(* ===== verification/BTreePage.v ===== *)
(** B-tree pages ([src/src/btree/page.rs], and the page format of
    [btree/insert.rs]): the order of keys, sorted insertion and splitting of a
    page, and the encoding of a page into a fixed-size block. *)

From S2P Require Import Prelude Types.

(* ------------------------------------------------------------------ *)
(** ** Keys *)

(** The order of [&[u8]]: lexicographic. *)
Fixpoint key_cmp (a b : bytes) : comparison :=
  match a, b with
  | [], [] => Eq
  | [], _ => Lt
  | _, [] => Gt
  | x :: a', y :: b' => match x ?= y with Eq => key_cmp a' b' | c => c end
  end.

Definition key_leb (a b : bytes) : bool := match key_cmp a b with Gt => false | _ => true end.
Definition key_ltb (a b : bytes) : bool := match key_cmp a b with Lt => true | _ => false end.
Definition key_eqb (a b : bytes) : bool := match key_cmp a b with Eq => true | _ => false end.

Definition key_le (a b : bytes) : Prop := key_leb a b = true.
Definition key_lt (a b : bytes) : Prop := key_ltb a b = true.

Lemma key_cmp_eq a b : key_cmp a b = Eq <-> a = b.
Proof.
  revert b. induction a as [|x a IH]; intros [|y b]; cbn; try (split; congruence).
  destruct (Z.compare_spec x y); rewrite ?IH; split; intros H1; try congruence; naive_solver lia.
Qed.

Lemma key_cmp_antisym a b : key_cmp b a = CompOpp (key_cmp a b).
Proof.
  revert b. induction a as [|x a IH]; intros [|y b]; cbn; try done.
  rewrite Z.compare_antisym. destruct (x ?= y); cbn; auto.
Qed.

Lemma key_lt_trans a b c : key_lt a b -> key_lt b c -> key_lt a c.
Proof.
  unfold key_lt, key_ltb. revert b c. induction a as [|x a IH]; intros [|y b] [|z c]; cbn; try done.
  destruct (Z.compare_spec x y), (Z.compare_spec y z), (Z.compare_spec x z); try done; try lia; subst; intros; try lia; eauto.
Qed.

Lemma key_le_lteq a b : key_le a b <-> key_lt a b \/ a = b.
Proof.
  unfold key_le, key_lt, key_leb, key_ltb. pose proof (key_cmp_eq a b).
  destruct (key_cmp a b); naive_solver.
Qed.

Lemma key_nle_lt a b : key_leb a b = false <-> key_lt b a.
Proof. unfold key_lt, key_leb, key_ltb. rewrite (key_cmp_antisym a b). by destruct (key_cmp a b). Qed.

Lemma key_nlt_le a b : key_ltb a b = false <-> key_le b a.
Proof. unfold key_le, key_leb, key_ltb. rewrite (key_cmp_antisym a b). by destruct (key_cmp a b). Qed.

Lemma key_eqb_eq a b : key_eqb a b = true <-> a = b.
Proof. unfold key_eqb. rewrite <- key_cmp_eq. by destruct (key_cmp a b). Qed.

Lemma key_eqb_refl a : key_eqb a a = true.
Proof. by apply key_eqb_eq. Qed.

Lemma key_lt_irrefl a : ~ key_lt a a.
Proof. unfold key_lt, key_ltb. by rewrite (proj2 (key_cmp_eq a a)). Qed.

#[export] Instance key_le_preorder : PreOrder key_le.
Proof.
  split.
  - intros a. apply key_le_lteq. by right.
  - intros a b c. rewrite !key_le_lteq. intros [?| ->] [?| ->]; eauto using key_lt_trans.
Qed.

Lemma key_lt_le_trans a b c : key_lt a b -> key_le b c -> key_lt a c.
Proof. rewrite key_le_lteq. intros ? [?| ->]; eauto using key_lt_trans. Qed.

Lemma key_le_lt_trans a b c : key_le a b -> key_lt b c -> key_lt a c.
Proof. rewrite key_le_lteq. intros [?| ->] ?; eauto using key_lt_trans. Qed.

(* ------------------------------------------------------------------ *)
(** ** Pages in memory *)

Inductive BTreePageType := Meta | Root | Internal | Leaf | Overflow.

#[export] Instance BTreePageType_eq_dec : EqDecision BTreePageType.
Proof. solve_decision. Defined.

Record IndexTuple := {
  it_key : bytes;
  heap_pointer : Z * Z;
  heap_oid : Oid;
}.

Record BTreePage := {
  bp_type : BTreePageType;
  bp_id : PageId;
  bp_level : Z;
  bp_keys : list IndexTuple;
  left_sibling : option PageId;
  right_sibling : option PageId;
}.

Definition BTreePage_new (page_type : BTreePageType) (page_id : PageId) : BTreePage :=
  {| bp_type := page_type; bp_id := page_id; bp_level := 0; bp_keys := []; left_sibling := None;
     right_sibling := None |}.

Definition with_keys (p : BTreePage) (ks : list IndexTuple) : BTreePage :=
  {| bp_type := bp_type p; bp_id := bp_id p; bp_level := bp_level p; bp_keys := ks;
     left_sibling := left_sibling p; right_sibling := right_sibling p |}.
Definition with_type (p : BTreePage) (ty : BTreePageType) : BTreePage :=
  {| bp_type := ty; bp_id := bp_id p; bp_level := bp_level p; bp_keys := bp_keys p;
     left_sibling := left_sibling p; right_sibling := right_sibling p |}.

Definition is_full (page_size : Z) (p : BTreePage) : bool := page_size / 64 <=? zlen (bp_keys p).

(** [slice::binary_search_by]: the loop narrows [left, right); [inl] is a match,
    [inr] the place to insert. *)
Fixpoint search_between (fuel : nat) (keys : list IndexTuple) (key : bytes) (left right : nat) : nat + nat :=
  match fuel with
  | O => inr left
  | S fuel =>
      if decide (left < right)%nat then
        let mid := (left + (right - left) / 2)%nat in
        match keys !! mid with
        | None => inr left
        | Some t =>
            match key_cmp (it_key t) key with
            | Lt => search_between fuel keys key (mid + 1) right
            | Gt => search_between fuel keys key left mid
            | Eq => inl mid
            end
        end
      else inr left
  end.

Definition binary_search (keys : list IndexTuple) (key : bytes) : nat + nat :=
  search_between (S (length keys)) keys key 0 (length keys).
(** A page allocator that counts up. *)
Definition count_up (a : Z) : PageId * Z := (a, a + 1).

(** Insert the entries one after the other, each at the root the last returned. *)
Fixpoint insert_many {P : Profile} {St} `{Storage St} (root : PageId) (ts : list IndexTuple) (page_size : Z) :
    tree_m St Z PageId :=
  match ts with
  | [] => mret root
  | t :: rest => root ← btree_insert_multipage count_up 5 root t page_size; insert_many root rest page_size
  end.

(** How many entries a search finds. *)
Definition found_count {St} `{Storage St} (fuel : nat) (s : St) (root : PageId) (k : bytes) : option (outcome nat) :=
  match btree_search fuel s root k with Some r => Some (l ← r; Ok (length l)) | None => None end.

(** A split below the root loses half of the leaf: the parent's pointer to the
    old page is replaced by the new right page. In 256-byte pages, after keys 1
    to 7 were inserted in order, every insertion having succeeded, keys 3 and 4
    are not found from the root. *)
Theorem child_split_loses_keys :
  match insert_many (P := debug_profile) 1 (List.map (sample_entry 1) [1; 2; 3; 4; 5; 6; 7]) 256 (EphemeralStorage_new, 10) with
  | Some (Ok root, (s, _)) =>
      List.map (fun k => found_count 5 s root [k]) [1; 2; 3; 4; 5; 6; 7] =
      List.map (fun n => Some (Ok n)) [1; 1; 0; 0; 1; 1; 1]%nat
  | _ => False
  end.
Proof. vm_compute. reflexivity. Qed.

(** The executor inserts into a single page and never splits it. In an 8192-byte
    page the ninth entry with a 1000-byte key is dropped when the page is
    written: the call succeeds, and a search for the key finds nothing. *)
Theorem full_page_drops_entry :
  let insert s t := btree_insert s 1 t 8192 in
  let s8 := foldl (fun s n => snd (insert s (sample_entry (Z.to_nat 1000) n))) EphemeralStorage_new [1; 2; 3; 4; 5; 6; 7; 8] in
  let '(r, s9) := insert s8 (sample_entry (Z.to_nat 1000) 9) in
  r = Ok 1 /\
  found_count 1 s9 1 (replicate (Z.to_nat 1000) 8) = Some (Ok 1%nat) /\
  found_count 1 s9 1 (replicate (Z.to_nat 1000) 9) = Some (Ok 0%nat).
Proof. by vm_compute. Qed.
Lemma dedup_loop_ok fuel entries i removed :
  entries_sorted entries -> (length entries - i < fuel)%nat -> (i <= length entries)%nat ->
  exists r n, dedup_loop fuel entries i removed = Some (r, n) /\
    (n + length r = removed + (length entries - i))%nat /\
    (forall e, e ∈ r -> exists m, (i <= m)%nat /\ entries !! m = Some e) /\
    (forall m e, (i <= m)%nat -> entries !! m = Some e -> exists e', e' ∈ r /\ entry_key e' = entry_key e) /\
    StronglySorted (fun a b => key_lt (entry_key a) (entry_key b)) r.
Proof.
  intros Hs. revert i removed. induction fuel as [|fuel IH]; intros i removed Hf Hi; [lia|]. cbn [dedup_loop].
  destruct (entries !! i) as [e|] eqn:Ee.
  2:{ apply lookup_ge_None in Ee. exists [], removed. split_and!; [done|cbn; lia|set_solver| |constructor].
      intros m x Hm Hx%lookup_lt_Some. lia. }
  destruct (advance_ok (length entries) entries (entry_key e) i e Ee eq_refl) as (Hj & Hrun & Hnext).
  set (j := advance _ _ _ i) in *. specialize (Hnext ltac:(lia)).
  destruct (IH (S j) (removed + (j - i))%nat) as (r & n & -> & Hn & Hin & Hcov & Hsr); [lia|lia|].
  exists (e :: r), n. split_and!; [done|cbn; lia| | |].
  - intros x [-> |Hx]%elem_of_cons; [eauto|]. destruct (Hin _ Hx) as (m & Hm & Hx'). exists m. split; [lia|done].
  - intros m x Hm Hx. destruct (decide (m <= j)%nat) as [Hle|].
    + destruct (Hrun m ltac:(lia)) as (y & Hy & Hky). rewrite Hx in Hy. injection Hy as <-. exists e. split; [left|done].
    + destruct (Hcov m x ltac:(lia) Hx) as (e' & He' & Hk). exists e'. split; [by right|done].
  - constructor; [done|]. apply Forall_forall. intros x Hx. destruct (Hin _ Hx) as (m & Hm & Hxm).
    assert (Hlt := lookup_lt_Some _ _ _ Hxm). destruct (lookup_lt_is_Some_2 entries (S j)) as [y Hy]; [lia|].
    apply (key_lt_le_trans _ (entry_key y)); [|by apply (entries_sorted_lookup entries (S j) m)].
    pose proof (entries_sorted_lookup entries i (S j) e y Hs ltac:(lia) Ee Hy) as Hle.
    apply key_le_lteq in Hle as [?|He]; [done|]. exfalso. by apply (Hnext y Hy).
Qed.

•••

The word to find is "Definition". Copy every line of the data that holds it.

## Task answer
Definition key_leb (a b : bytes) : bool := match key_cmp a b with Gt => false | _ => true end.
Definition key_ltb (a b : bytes) : bool := match key_cmp a b with Lt => true | _ => false end.
Definition key_eqb (a b : bytes) : bool := match key_cmp a b with Eq => true | _ => false end.
Definition key_le (a b : bytes) : Prop := key_leb a b = true.
Definition key_lt (a b : bytes) : Prop := key_ltb a b = true.
Definition BTreePage_new (page_type : BTreePageType) (page_id : PageId) : BTreePage :=
Definition with_keys (p : BTreePage) (ks : list IndexTuple) : BTreePage :=
Definition with_type (p : BTreePage) (ty : BTreePageType) : BTreePage :=
Definition is_full (page_size : Z) (p : BTreePage) : bool := page_size / 64 <=? zlen (bp_keys p).
Definition binary_search (keys : list IndexTuple) (key : bytes) : nat + nat :=
Definition count_up (a : Z) : PageId * Z := (a, a + 1).
Definition found_count {St} `{Storage St} (fuel : nat) (s : St) (root : PageId) (k : bytes) : option (outcome nat) :=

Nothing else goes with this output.